The pilot gave us a plane crash with melty people. This episode gave us a bus crash with frozen people. It’s totally different. The frozen people were attacked with something like sarin gas. But this is a different type of gas. John Scott is a traitor, but a different kind than Robert Hanssen. One of the victims was in a clandestine relationship with her traitorous co-worker, which is not different at all from Olivia’s recent situation.

And Walter continues to be a different kind of crazy.

If we take Buffy, Alias, or The X-Files as models for how a genre show should work, then…well, then there’s no real reason to even review this episode.
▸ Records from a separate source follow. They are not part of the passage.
(** ** Unwrapping *)

(** Everything of [Unwrap] up to the tag comparison: the packet's sequence
    number and the decrypted bytes.  It reads the wrapper's keys only. *)
Definition authenticate (w : Wrapper) (packet : bytes) : outcome tc_error (Z * bytes) :=
  if zlen packet <? OffCT then Err ErrShort else
  aad ← slice packet 0 OffTag;
  wireTag ← slice packet OffTag OffCT;
  ciphertext ← slice_from packet OffCT;
  iv ← slice wireTag 0 BlockSize;
  let decrypted := aes_ctr (ks_cipher (w_decrypt w)) iv ciphertext in
  let computed := hmac_sha256 (ks_hmac (w_decrypt w)) (aad ++ decrypted) in
  if negb (bool_decide (wireTag = computed)) then Err ErrAuth else
  pid ← slice packet OffPID (OffPID + 4);
  seq ← get_u32 pid;
  Ok (seq, decrypted).

Definition with_replay (w : Wrapper) (rw : replayWindow) : Wrapper :=
  mkWrapper (w_encrypt w) (w_decrypt w) (w_sendSeq w) (w_sendTime w) (w_sendRolloverAt w) rw.

(** The result and the wrapper left behind: (header, plaintext) on success. *)
Definition Unwrap (w : Wrapper) (dst packet : bytes) : outcome tc_error (bytes * bytes) * Wrapper :=
  match authenticate w packet with
  | Err e => (Err e, w)
  | Panic => (Panic, w)
  | Ok (seq, decrypted) =>
      let '(ok, rw) := accept (w_replay w) seq in
      if negb ok then (Err ErrReplay, with_replay w rw)
      else (header ← slice packet 0 OffPID; Ok (header, dst ++ decrypted), with_replay w rw)
  end.

End construction.

(** ** The key file *)

Definition staticKeyHead : bytes := of_string "-----BEGIN OpenVPN Static key V1-----".
Definition staticKeyFoot : bytes := of_string "-----END OpenVPN Static key V1-----".
Definition staticKeyBodyLen : Z := 256.

Definition isHexDigit (c : Z) : bool :=
  ((48 <=? c) && (c <=? 57)) || ((97 <=? c) && (c <=? 102)) || ((65 <=? c) && (c <=? 70)).

Definition isKeySpace (c : Z) : bool := (c =? 10) || (c =? 13) || (c =? 32) || (c =? 9).

(** The loop that strips white space and refuses any other character.  The
    loop of the code ranges over runes; a byte above 127 starts a rune that is
    in neither class, so the byte-wise loop takes the same branches. *)
Fixpoint collectHex (body : bytes) : outcome tc_error bytes :=
  match body with
  | [] => Ok []
  | c :: body =>
      if isHexDigit c then rest ← collectHex body; Ok (c :: rest)
      else if isKeySpace c then collectHex body
      else Err ErrBadEnvelope
  end.

(** [hex.DecodeString]: [None] on an odd number of digits or a bad digit. *)
Definition hexValue (c : Z) : option Z :=
  if (48 <=? c) && (c <=? 57) then Some (c - 48)
  else if (97 <=? c) && (c <=? 102) then Some (c - 97 + 10)
  else if (65 <=? c) && (c <=? 70) then Some (c - 65 + 10)
  else None.

Fixpoint hexDecode (s : bytes) : option bytes :=
  match s with
  | [] => Some []
  | [_] => None
  | a :: b :: s =>
      match hexValue a, hexValue b, hexDecode s with
      | Some x, Some y, Some rest => Some (x * 16 + y :: rest)
      | _, _, _ => None
      end
  end.

Definition ParseStaticKeyV1 (data : bytes) : outcome tc_error bytes :=
  match index_of staticKeyHead data with
  | None => Err ErrBadEnvelope
  | Some headIdx =>
      rest ← slice_from data (Z.of_nat headIdx + zlen staticKeyHead);
      match index_of staticKeyFoot rest with
      | None => Err ErrBadEnvelope
      | Some footIdx =>
          body ← slice rest 0 (Z.of_nat footIdx);
          hexDigits ← collectHex body;
          match hexDecode hexDigits with
          | None => Err ErrBadEnvelope
          | Some raw => if negb (zlen raw =? staticKeyBodyLen) then Err ErrBadBodyLen else Ok raw
          end
      end
  end.

(** ** Facts on one packet *)

Lemma accept_false_same (r r' : replayWindow) (seq : Z) : accept r seq = (false, r') -> r' = r.
Proof.
  unfold accept, Replay.accept. intros H.
  repeat match type of H with context [if ?c then _ else _] => destruct c end; by simplify_eq.
Qed.

Lemma with_replay_same (w : Wrapper) : with_replay w (w_replay w) = w.
Proof. by destruct w. Qed.

Section packets.
Context `{!TLSCryptPrims}.

(** What a tag check accepts: the packet's tag is the MAC, under the
    receiver's key, of the cleartext prefix and of the decrypted payload. *)
Definition decrypted_of (w : Wrapper) (packet : bytes) : bytes :=
  aes_ctr (ks_cipher (w_decrypt w)) (take 16 (drop 17 packet)) (drop 49 packet).

Definition tag_verifies (w : Wrapper) (packet : bytes) : bool :=
  bool_decide (take 32 (drop 17 packet) =
    hmac_sha256 (ks_hmac (w_decrypt w)) (take 17 packet ++ decrypted_of w packet)).

(** The sequence number in the cleartext packet id. *)
Definition seq_of (packet : bytes) : Z :=
  match get_u32 (E := tc_error) (take 4 (drop 9 packet)) with Ok v => v | _ => 0 end.

Lemma authenticate_verdict (w : Wrapper) (packet : bytes) :
  authenticate w packet =
    if zlen packet <? 49 then Err ErrShort
    else if tag_verifies w packet then Ok (seq_of packet, decrypted_of w packet)
    else Err ErrAuth.
Proof.
  unfold authenticate, OffCT, OffTag, OffPID, PIDSize, TagSize, BlockSize.
  change (1 + 8 + 8 + 32) with 49. change (1 + 8 + 8) with 17.
  destruct (Z.ltb_spec (zlen packet) 49) as [Hs|Hs]; [done|].
  assert (Hl : (49 <= length packet)%nat) by (unfold zlen in Hs; lia).
  rewrite (slice_ok packet 0 17), (slice_ok packet 17 49), slice_from_ok by lia.
  outcome_simpl. change (Z.to_nat (17 - 0)) with 17%nat. change (Z.to_nat (49 - 17)) with 32%nat.
  change (Z.to_nat 17) with 17%nat. change (Z.to_nat 0) with 0%nat.
  change (Z.to_nat 49) with 49%nat.
  rewrite (slice_ok (take 32 _)) by
    (try lia; unfold zlen; rewrite length_take, length_drop; lia).
  outcome_simpl. change (Z.to_nat (16 - 0)) with 16%nat. change (Z.to_nat 0) with 0%nat.
  rewrite !drop_0, take_take. change (16 `min` 32)%nat with 16%nat.
  unfold tag_verifies, decrypted_of. case_bool_decide; [|done]. cbn [negb].
  rewrite slice_ok by lia. outcome_simpl.
  change (Z.to_nat (1 + 8 + 4 - (1 + 8))) with 4%nat. change (Z.to_nat (1 + 8)) with 9%nat.
  unfold seq_of.
  destruct (get_u32_total (E := tc_error) (take 4 (drop 9 packet))) as [v Hv].
  { unfold zlen. rewrite length_take, length_drop. lia. }
  rewrite Hv. done.
Qed.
It’s one of the requisite stand-alones from the first season that no one will ever really care about watching again. It even played with its own genre status when the students wandered into the lab. No, this is ‘not remotely’ your standard show.

But really, it is—just like with other freshman entries, we have to watch these episodes to experience the show ‘finding its footing,’ as they say, but we don’t have to love them. We just watch the chips fall where they should, hope for a bit more in later episodes, and let out minds wander.

To wit: I enjoyed the philosophical implications of the correlation/causation debate between Olivia and Nina Sharp (the Massive Dynamics honcho). It was a nice nod to the implausibility of so much weirdness in Boston, but it was complicated by the introduction of Occam’s Razor in the next scene—if this show were a proof, we’d be more confused right now than poor Gödel before he figured out incompleteness.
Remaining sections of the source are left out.